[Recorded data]
Lemma findPlugins_records_base_names_witness :
  (exists dir, dir ∈ PluginDirs demo_options /\
               WalkInfo "/plugins/sub/broken.so" false ∈ Walk demo_world dir) /\
  HasSuffix "/plugins/sub/broken.so" ".so" = true /\
  Base "/plugins/sub/broken.so" = "broken" +:+ ".so".
Proof.
  destruct (findPlugins_records_base_names demo_world demo_options)
    as (st & Hs & _ & Hf).
  vm_compute in Hs. injection Hs as <-.
  apply (Hf "broken" "/plugins/sub/broken.so"). run.
Defined.

Lemma findAndLoadPlugins_only_appends_witness :
  exists st,
    findAndLoadPlugins demo_world demo_options = Returns st /\
    CustomFilters demo_options `prefix_of` CustomFilters (opts st) /\
    CustomFilters (opts st) = [Some "builtin"; Some "filter:a,b"] /\
    MultiPlugins (opts st) = MultiPlugins demo_options.
Proof.
  pose proof (findAndLoadPlugins_only_appends demo_world demo_options) as Hthm.
  eexists. split; [run|].
  match goal with
  | |- _ `prefix_of` CustomFilters (opts ?st) /\ _ =>
      destruct (Hthm st ltac:(run)) as (_ & Hm & _ & _ & _ & Hf & _ & _)
  end.
  split; [exact Hf|]. split; [run|exact Hm].
Defined.

Lemma findAndLoadPlugins_without_plugin_files_witness :
  exists st,
    findAndLoadPlugins bare_world hopeful_options = Returns st /\
    opts st = hopeful_options /\ found st = ∅.
Proof.
  apply (findAndLoadPlugins_without_plugin_files bare_world hopeful_options).
  - intros m. reflexivity.
  - intros dir e _ He. apply list_elem_of_In in He. simpl in He.
    destruct He as [<-|[<-|[]]]; reflexivity.
  - intros H. apply list_elem_of_In in H. simpl in H. by destruct H as [|[]].
  - intros H. apply list_elem_of_In in H. simpl in H. by destruct H as [|[]].
  - intros H. by apply elem_of_nil in H.
  - intros H. by apply elem_of_nil in H.
Defined.
(** [ref.source_type === filters.sourceType]. *)
Definition has_source (wanted : string) (ref : Reference) : bool :=
  match source_type ref with
  | Some s => String.eqb s wanted
  | None => false
  end.

(** [ref.confidence_score || 0]. *)
Definition score (ref : Reference) : Q :=
  match confidence_score ref with
  | Some q => if Qeq_bool q 0 then 0%Q else q
  | None => 0%Q
  end.

(** [handleFilterChange], up to [setFilteredReferences]: from
    [resultData.references || []], the source filter unless ['all'], then
    the confidence filter when the threshold is positive. *)
Definition handleFilterChange (references : option (list Reference)) (f : filters)
    : list Reference :=
  let all := match references with Some refs => refs | None => [] end in
  let by_source :=
    if negb (String.eqb (sourceType f) "all")
    then List.filter (has_source (sourceType f)) all
    else all in
  if negb (Qle_bool (minConfidence f) 0)
  then List.filter (fun ref => Qle_bool (minConfidence f) (score ref)) by_source
  else by_source.

(** [ReferenceFilter] inside [EnhancedResultDisplay]: the two controls and
    the list the parent shows. *)
Record state : Type := {
  controls : filters;
  filteredReferences : list Reference
}.

Inductive event : Type :=
  | ChangeSourceType (v : string)
  | ChangeMinConfidence (q : Q).
(** ** The whole program *)

(** X1. The body of [if __name__ == '__main__'] returns, and adds eight lines
    to what has been written: a heading and the two lines of the classical
    factory, two empty lines ([print("\n")] writes two line feeds), a heading
    and the two lines of the modern factory. *)
Theorem main_writes_eight_lines :
  (forall out,
      main out =
        (Returns tt,
         out ++ "Client: Testing client code with the first factory type" ++ LF
             ++ "you can sleep from Classical sofa" ++ LF
             ++ "You can sit on it from Classical sofa, with collabortaor (You can sit on it from Classical Chair)" ++ LF
             ++ LF ++ LF
             ++ "Client: Testing the same client code with the second factory type" ++ LF
             ++ "You can sleep from Modern sofa" ++ LF
             ++ "You can sit on it from Modern sofa, with collaborator (You can sit on it from Modern Chair)" ++ LF)) /\
  List.length (splitlines (snd (main ""))) = 8 /\
  nth_error (splitlines (snd (main ""))) 3 = Some "" /\
  nth_error (splitlines (snd (main ""))) 4 = Some "".
Proof.
  split; [|repeat split].
  intros out. cbv [main client_code bind print]. cbn.
  now rewrite !append_assoc.
Qed.

(** ** The client, with a factory of any class *)

Section AnyFactory.
Context {F : Type} `{FurnitureFactory F} (factory : F).

(** X2. [client_code] asks the factory for the chair, then for the sofa,
    prints what [can_sleep] returns, and only then calls the sofa's [can_sit]
    with the chair and prints what it returns: when the four calls return,
    it returns, and the output is the output of the calls with the two
    sentences, each followed by a line feed, at these places. *)
Theorem client_code_runs_in_order
        (out o1 o2 o3 o4 : stdout) (chair : chair_class F)
        (sofa : sofa_class F) (s1 s2 : string) :
  create_chair factory out = (Returns chair, o1) ->
  create_sofa factory o1 = (Returns sofa, o2) ->
  Sofa_can_sleep sofa o2 = (Returns s1, o3) ->
  Sofa_can_sit sofa chair (o3 ++ s1 ++ LF) = (Returns s2, o4) ->
  client_code factory out = (Returns tt, o4 ++ s2 ++ LF).
Proof.
  intros Hc Hs Hsleep Hsit.
  unfold client_code, bind. rewrite Hc, Hs, Hsleep.
  unfold print at 1. now rewrite Hsit.
Qed.

(** X3. When the sofa's [can_sit] raises, [client_code] raises the same
    exception after the first line has been written: the line of [can_sleep]
    stays on the output, and no second line follows. *)
Theorem client_code_keeps_first_line
        (out o1 o2 o3 o4 : stdout) (chair : chair_class F)
        (sofa : sofa_class F) (s1 : string) (e : exn) :
  create_chair factory out = (Returns chair, o1) ->
  create_sofa factory o1 = (Returns sofa, o2) ->
  Sofa_can_sleep sofa o2 = (Returns s1, o3) ->
  Sofa_can_sit sofa chair (o3 ++ s1 ++ LF) = (Raises e, o4) ->
  client_code factory out = (Raises e, o4).
Proof.
  intros Hc Hs Hsleep Hsit.
  unfold client_code, bind. rewrite Hc, Hs, Hsleep.
  unfold print at 1. now rewrite Hsit.
Qed.

(** X4. When [create_chair], [create_sofa] or [can_sleep] raises,
    [client_code] raises the same exception and writes nothing itself: the
    output is as the call that raised left it. *)
Theorem client_code_fails_before_printing
        (out out' : stdout) (e : exn) :
  (create_chair factory out = (Raises e, out') \/
   (exists chair o1,
       create_chair factory out = (Returns chair, o1) /\
       create_sofa factory o1 = (Raises e, out')) \/
   (exists chair o1 sofa o2,
       create_chair factory out = (Returns chair, o1) /\
       create_sofa factory o1 = (Returns sofa, o2) /\
       Sofa_can_sleep sofa o2 = (Raises e, out'))) ->
  client_code factory out = (Raises e, out').
Proof.
  unfold client_code, bind.
  intros [Hc | [(chair & o1 & Hc & Hs) | (chair & o1 & sofa & o2 & Hc & Hs & Hsl)]].
  - now rewrite Hc.
  - now rewrite Hc, Hs.
  - now rewrite Hc, Hs, Hsl.
Qed.

(** X5. With products that return their sentences and write nothing, and
    sentences that hold no line feed, [client_code] writes two lines and no
    more: the sentence of [can_sleep], then the sentence of [can_sit]. *)
Theorem client_code_writes_two_lines
        (chair : chair_class F) (sofa : sofa_class F) (s1 s2 : string) :
  returns (create_chair factory) chair ->
  returns (create_sofa factory) sofa ->
  returns (Sofa_can_sleep sofa) s1 ->
  returns (Sofa_can_sit sofa chair) s2 ->
  contains s1 LF = false ->
  contains s2 LF = false ->
  splitlines (snd (client_code factory "")) = [s1; s2].
Proof.
  intros Hc Hs Hsleep Hsit H1 H2.
  unfold client_code, bind. rewrite Hc, Hs, Hsleep.
  unfold print at 1. rewrite Hsit.
  cbn [print snd append]. unfold splitlines.
  rewrite append_assoc, (lines_from_line s1 "" _ H1).
  replace (s2 ++ LF) with (s2 ++ LF ++ "") by reflexivity.
  rewrite (lines_from_line s2 "" "" H2). reflexivity.
Qed.
End AnyFactory.

Lemma client_code_runs_in_order_witness :
  client_code ModernFuniture.new "" =
    (Returns tt,
     ("" ++ "You can sleep from Modern sofa" ++ LF)
       ++ "You can sit on it from Modern sofa, with collaborator (You can sit on it from Modern Chair)"
       ++ LF).
Proof.
  apply (@client_code_runs_in_order ModernFuniture.t ModernFuniture_Factory
           ModernFuniture.new "" "" "" ""
           ("" ++ "You can sleep from Modern sofa" ++ LF)
           ModernChair.new ModernSofa.new
           "You can sleep from Modern sofa"
           "You can sit on it from Modern sofa, with collaborator (You can sit on it from Modern Chair)");
    reflexivity.
Defined.

Lemma client_code_keeps_first_line_witness :
  @client_code unit broken_chair_furniture tt "" =
    (Raises (Exception "RuntimeError"),
     "" ++ "you can sleep from Classical sofa" ++ LF).
Proof.
  apply (@client_code_keeps_first_line unit broken_chair_furniture tt
           "" "" "" "" ("" ++ "you can sleep from Classical sofa" ++ LF)
           tt ClassicalSofa.new "you can sleep from Classical sofa"
           (Exception "RuntimeError"));
    reflexivity.
Defined.
(** One record that [from_dict] cannot read loses the whole answer: the
    exception of the first such record leaves [fetch_departures], after the
    debug record and without a warning, whatever the other records are. *)
Theorem fetch_departures_bad_record_escapes self (response : Response)
        (fields : list (string * Json.t)) (good rest : list Json.t) (bad : Json.t)
        (events : list StopEvent.t) (ex : Py.exn) :
  remote departures_request = Returned response →
  status_ok response →
  json_body response = Some (Json.JObject fields) →
  Json.assoc "stopEvents" fields = Some (Json.JArray (good ++ bad :: rest)) →
  Forall2 (fun d e => from_dict d = Returned e) good events →
  from_dict bad = Raised ex →
  fetch_departures from_dict remote self
  = ([EvGet departures_request;
      EvLog DEBUG "OK: departures for %s: %s" [Py.str (stop_id self); text response]],
     Raised ex).
Proof.
  intros Hget Hok Hbody Hfield Hgood Hbad. unfold fetch_departures, requests_get.
  fold departures_request. rewrite Hget. simpl.
  rewrite (raise_for_status_ok _ Hok). simpl.
  unfold Response_json. rewrite Hbody. simpl. rewrite Hfield. simpl.
  by rewrite (comprehension_Raised _ _ _ _ _ Hgood Hbad).
Qed.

### [Aim of the exercise]
Check each line of the entries for "Hbad" and copy those that have it.

### [Exercise result]
  intros Hget Hok Hbody Hfield Hgood Hbad. unfold fetch_departures, requests_get.
  by rewrite (comprehension_Raised _ _ _ _ _ Hgood Hbad).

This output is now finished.